Verhouding tussen bouwpromotor en architect 

Een bouwpromotor dient in beginsel beroep te doen op de medewerking van een architect voor het opmaken van de plannen en de controle op de uitvoering van de werken waarvoor een stedenbouwkundige vergunning nodig is. (art. 4 wet van 20 februari 1939)
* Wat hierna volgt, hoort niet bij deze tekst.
Record MatchDetail := mkMatch { MRule : Rule; Query : string; Matched : bool }.
Definition no_match : MatchDetail := mkMatch zero_rule "" false.

(** The lookup loop; [deepest] is the deepest suffix rule seen so far. *)
Fixpoint match_walk (query : string) (ls : list string) (curr : Node)
    (deepest : option Rule) : MatchDetail :=
  match ls with
  | [] =>
      match Exact curr with
      | Some r => mkMatch r query true
      | None =>
          match deepest with Some r => mkMatch r query true | None => no_match end
      end
  | l :: ls =>
      match findChild curr l with
      | None =>
          match deepest with Some r => mkMatch r query true | None => no_match end
      | Some child =>
          match_walk query ls child
            (match Suffix child with Some r => Some r | None => deepest end)
      end
  end.

Definition MatchRuleDetail (t : Trie) (domain : string) : MatchDetail :=
  let domain := normalizeDomain domain in
  if String.eqb domain "" then no_match
  else match_walk domain (walk_labels domain) (root t) None.

Definition MatchRule (t : Trie) (domain : string) : Rule * bool :=
  let detail := MatchRuleDetail t domain in (MRule detail, Matched detail).
Definition Match (t : Trie) (domain : string) : bool := snd (MatchRule t domain).
End Ops.

(** ** Traversal, merge and the cache formats *)

(** [ForEach]: the visitor returns its new state and whether to go on; the
    second component of the walk's state is Go's [stopped]. *)
Fixpoint foreach_node {S} (fn : Rule → S → S * bool) (n : Node) (st : S * bool) : S * bool :=
  let visit (r : option Rule) (st : S * bool) :=
    match r with
    | Some r => let '(s, go) := fn r (fst st) in (s, negb go)
    | None => st
    end in
  if snd st then st
  else
    let st := visit (Exact n) st in
    if snd st then st
    else
      let st := visit (Suffix n) st in
      if snd st then st
      else
        (fix loop (cs : list (string * Node)) (st : S * bool) : S * bool :=
           match cs with
           | [] => st
           | (_, c) :: cs =>
               let st := foreach_node fn c st in
               if snd st then st else loop cs st
           end) (Children n) st.

Definition ForEach {S} (fn : Rule → S → S * bool) (t : Trie) (s : S) : S :=
  fst (foreach_node fn (root t) (s, false)).

(** A writer in state [W]: bytes written and the error, if any. *)
Definition writer (W : Type) : Type := string → W → W * (Z * option string).

Definition newline : string := String (ascii_of_N 10) "".
Definition tab : string := String (ascii_of_N 9) "".
Definition tab_byte : ascii := ascii_of_N 9.

(** The state of both [WriteTo] walks: the writer, [total] and [err]. *)
Record wstate (W : Type) := mkW { wr : W; total : Z; werr : option string }.
Arguments mkW {W} _ _ _.
Arguments wr {W} _.
Arguments total {W} _.
Arguments werr {W} _.

Definition emit {W} (w : writer W) (line : string) (st : wstate W) : wstate W :=
  let '(s, (n, e)) := w line (wr st) in mkW s (total st + n) e.

(** [fmt.Fprintf(w, "%s\t%s\t%s\t%s\t%s\n", ...)] *)
Definition format_rule (r : Rule) : string :=
  Domain r ++ tab ++ scope_string (Scope r) ++ tab ++ Category r ++ tab ++ Action r
  ++ tab ++ SourceID r ++ newline.

Definition writeRule {W} (w : writer W) (rule : Rule) (st : wstate W) : wstate W :=
  match werr st with Some _ => st | None => emit w (format_rule rule) st end.

Fixpoint write_v2_node {W} (w : writer W) (n : Node) (st : wstate W) : wstate W :=
  match werr st with
  | Some _ => st
  | None =>
      let st := match Exact n with Some r => writeRule w r st | None => st end in
      let st := match Suffix n with Some r => writeRule w r st | None => st end in
      match werr st with
      | Some _ => st
      | None =>
          (fix loop (cs : list (string * Node)) (st : wstate W) : wstate W :=
             match cs with
             | [] => st
             | (_, c) :: cs => loop cs (write_v2_node w c st)
             end) (Children n) st
      end
  end.

(** [WriteToV2]: the byte count and the error. *)
Definition WriteToV2 {W} (w : writer W) (t : Trie) (s : W) : wstate W :=
  let st := emit w (CacheV2Header ++ newline) (mkW s 0 None) in
  match werr st with
  | Some e => mkW (wr st) 0 (Some e)
  | None =>
      write_v2_node w (root t)
        (mkW (wr st) (Z.of_nat (slen CacheV2Header + 1)) None)
  end.

(** The v1 walk carries the path from the TLD down. *)
Fixpoint write_v1_node {W} (w : writer W) (n : Node) (path : list string) (st : wstate W)
    : wstate W :=
  match werr st with
  | Some _ => st
  | None =>
      let st :=
        match Exact n, Suffix n with
        | None, None => st
        | _, _ => emit w (Join (rev path) "." ++ newline) st
        end in
      match werr st with
      | Some _ => st
      | None =>
          (fix loop (cs : list (string * Node)) (st : wstate W) : wstate W :=
             match cs with
             | [] => st
             | (l, c) :: cs => loop cs (write_v1_node w c (path ++ [l])%list st)
             end) (Children n) st
      end
  end.

Definition WriteTo {W} (w : writer W) (t : Trie) (s : W) : wstate W :=
  write_v1_node w (root t) [] (mkW s 0 None).

Definition ParseCacheV2Line (line : string) : option Rule :=
  match Split line tab_byte with
  | [domain; scope; category; action; source] =>
      let rule := mkRule domain (scope_of_string scope) source category action
                    OriginCacheV2Unknown in
      if String.eqb domain "" || String.eqb source "" then None
      else match Scope rule with
           | RuleScopeOther _ => None
           | _ =>
               if negb (IsValidRuleCategory category) then None
               else if negb (String.eqb action RuleActionBlock) then None
               else Some rule
           end
  | _ => None
  end.

Section Merge.
Context `{UnicodeTables, HostServices}.

(** [MergeFrom]: the visitor always continues. *)
Definition merge_visit (rule : Rule) (s : Trie * Z) : (Trie * Z) * bool :=
  let '(t, merged) := s in
  let '(t, ok) := AddRule t rule in
  ((t, if ok then (merged + 1)%Z else merged), true).
Definition MergeFrom (t src : Trie) : Trie * Z := ForEach merge_visit src (t, 0%Z).
End Merge.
Echter, in het kader van een bouwpromotieovereenkomst levert dit enkele moeilijkheden op. Zo zal de onafhankelijkheid van de architect niet gewaarborgd zijn, indien de medecontractant van de bouwpromotor een overeenkomst afsluit met de architect welke tot stand is gekomen onder invloed van de bouwpromotor en uit deze overeenkomst voortvloeit dat de architect, om welke reden ook, rekenschap verschuldigd is aan de bouwpromotor. Aangezien de onafhankelijkheid van de architect de openbare orde raakt, zullen zowel de architectenovereenkomst als de bouwpromotieovereenkomst absoluut nietig zijn.

Volgens artikel 6 van de wet van 20 februari 1939 is het uitoefenen van een beroep van architect onverenigbaar met dat van een aannemer van openbare of particuliere werken. Volgens een strikte lezing van dit artikel is het voor de architect eveneens onmogelijk om een overeenkomst af te sluiten met de promotor-aannemer. Immers, indien de architect controle moet uitvoeren op werken die zijn medecontract, de aannemer-bouwpromotor, zelf uitvoert, worden zowel het principe van de onverenigbaarheid van het beroep van architect en aannemer als het principe van de onafhankelijkheid van de architect geschonden. Echter, over bovenstaande stelling bestaat geen eensgezindheid.  

In ieder geval dient de onafhankelijkheid van de architect steeds in concreto beoordeeld te worden. Het loutere feit dat een bouwpromotor-aannemer bij het project betrokken is, volstaat niet om te besluiten dat de onafhankelijkheid van de architect geschaad werd.